Trump wanted to use the Covid-19 pandemic to call off the 2020 election, Wolff book says

Business Insider US
Donald Trump. Getty Images
Donald Trump. Getty Images
  • Trump considered calling off the 2020 election over the Covid-19 pandemic, a new book says.
  • Michael Wolff's book says Trump raised this issue twice in July last year.
  • Around then, Trump tweeted about delaying the election due to baseless concern over mail-in voting.
  • For more stories go to

Former US President Donald Trump suggested using the Covid-19 pandemic as an excuse to not hold the 2020 presidential election, according to a new book.

An excerpt from Michael Wolff's book "Landslide: The Final Days of the Trump Presidency" published in The Times of London on Wednesday said that Trump raised the prospect twice over the summer.

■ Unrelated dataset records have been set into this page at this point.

(* ===== verification/TrinoFake.v ===== *)
(** * The fake Trino backend (internal/testutil/trino_fake.go)

    The in-process server the end-to-end tests run the gateway against: the statement
    protocol, health, and the statistics surfaces of the UI and of OpenMetrics. The
    fields of the struct are kept in three groups. The wall clock and the random bytes
    of the n-th query id are parameters, and so is Go's order over the map of queued
    queries; counters are unbounded, except the sequence number. Requests come clean from
    the mux, which redirects paths with empty or dot segments. *)
From S2P Require Import Prelude GoStrings Json Codec HttpModel Config Routing ClusterStats Auth Wire.

#[local] Open Scope Z_scope.

Definition uiCookieName : string := "Trino-UI-Token".

(** The statement protocol and health. *)
Record statements : Type := mkStatements {
  seq : N; queryIDs : list string; requestBody : gmap string string; requestHeaders : gmap string header;
  hitCount : gmap string nat; headProbes : gmap string nat; cancellations : list string; starting : bool }.
(** The UI with its login. *)
Record ui_surface : Type := mkUI {
  uiUsername : string; uiPassword : string; uiCredsSet : bool; activeWorkers : Z; runningQ : Z; queuedQ : Z;
  queuedByUser : gmap string Z; loginCount : nat; uiStatsHits : nat; uiQueryHits : nat; lastForwardedTo : string }.
(** OpenMetrics. *)
Record metrics_surface : Type := mkMetricsSurface {
  metricsBody : string; metricsPath : string; metricsHits : nat; lastBasicUser : string; lastTrinoUser : string }.
Record TrinoFake : Type := mkTrinoFake { tf_st : statements; tf_ui : ui_surface; tf_met : metrics_surface }.

Definition NewTrinoFake : TrinoFake :=
  mkTrinoFake (mkStatements 0 [] ∅ ∅ ∅ ∅ [] false) (mkUI "" "" false 0 0 0 ∅ 0 0 0 "") (mkMetricsSurface "" "" 0 "" "").

(** ** What tests set and read *)
Definition QueryIDs (f : TrinoFake) : list string := queryIDs (tf_st f).
Definition HitCount (f : TrinoFake) (queryID : string) : nat := from_opt 0%nat (hitCount (tf_st f) !! queryID).
Definition HeadProbes (f : TrinoFake) (queryID : string) : nat := from_opt 0%nat (headProbes (tf_st f) !! queryID).
Definition Cancellations (f : TrinoFake) : list string := cancellations (tf_st f).
Definition ReceivedHeaders (f : TrinoFake) (queryID : string) : option header := requestHeaders (tf_st f) !! queryID.
Definition LoginCount (f : TrinoFake) : nat := loginCount (tf_ui f).
Definition UIStatsHits (f : TrinoFake) : nat := uiStatsHits (tf_ui f).
Definition UIQueryHits (f : TrinoFake) : nat := uiQueryHits (tf_ui f).
Definition MetricsHits (f : TrinoFake) : nat := metricsHits (tf_met f).
Definition LastForwardedProto (f : TrinoFake) : string := lastForwardedTo (tf_ui f).
Definition LastMetricsAuth (f : TrinoFake) : string * string := (lastBasicUser (tf_met f), lastTrinoUser (tf_met f)).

According to the excerpt, in July 2020 Trump had been mulling ways of managing the pandemic without angering his largely anti-mask, anti-lockdown political base.

Then, Wolff writes, he brought up another pandemic-related idea: Delaying the election over it. He later spoke of "calling it off," the book said.

"People can't get to the polls. It's a national emergency. Right?" Trump is reported as saying.

Mark Meadows, then-White House Chief of Staff, stepped up to say that that there is no constitutional way that's possible, Wolff wrote.

But Trump seemed unconvinced, saying: "I'm sure there might be a way, but ... well ..." Wolff wrote.

Trump again raised the idea a few days later at a debate preparation session in Bedminster, New Jersey, with Chris Christie, according to Wolff.

"I'm thinking about calling it off," is what the excerpt says Trump told Christie.

"The prep?" Christie reportedly said.

"No, the election - too much virus," Trump is reported as saying. Christie then told him "you can't do that, man," adding: "You do know, you can't declare martial law. You do know that, right?" according to Wolff.

The idea of postponing the election was definitely on Trump's mind around this time.

On July 30, Trump caused outrage by suggesting in a tweet that the election might have to be delayed because of his bogus concerns about mail-in voting.

It will be a great embarrassment to the USA. Delay the Election until people can properly, securely and safely vote???" he wrote.

As Insider's Grace Panetta reported, the president does not have that power.

Trump's representative Liz Harrington did not immediately respond to Insider's request for comment on this excerpt, but tweeted Tuesday that "all these stories from the Michael Wolff book are not true."

Wolff has previously been accused of errors and exaggerations in his work on Trump, with several reporters noting discrepancies in his earlier book "Fire and Fury," according to CNBC.

In response, Wolff told CNBC he "certainly and absolutely" stood by his work.

In a tweet defending the book, Wolff said that he only included episodes which Trump's staff had either confirmed or came from several other sources.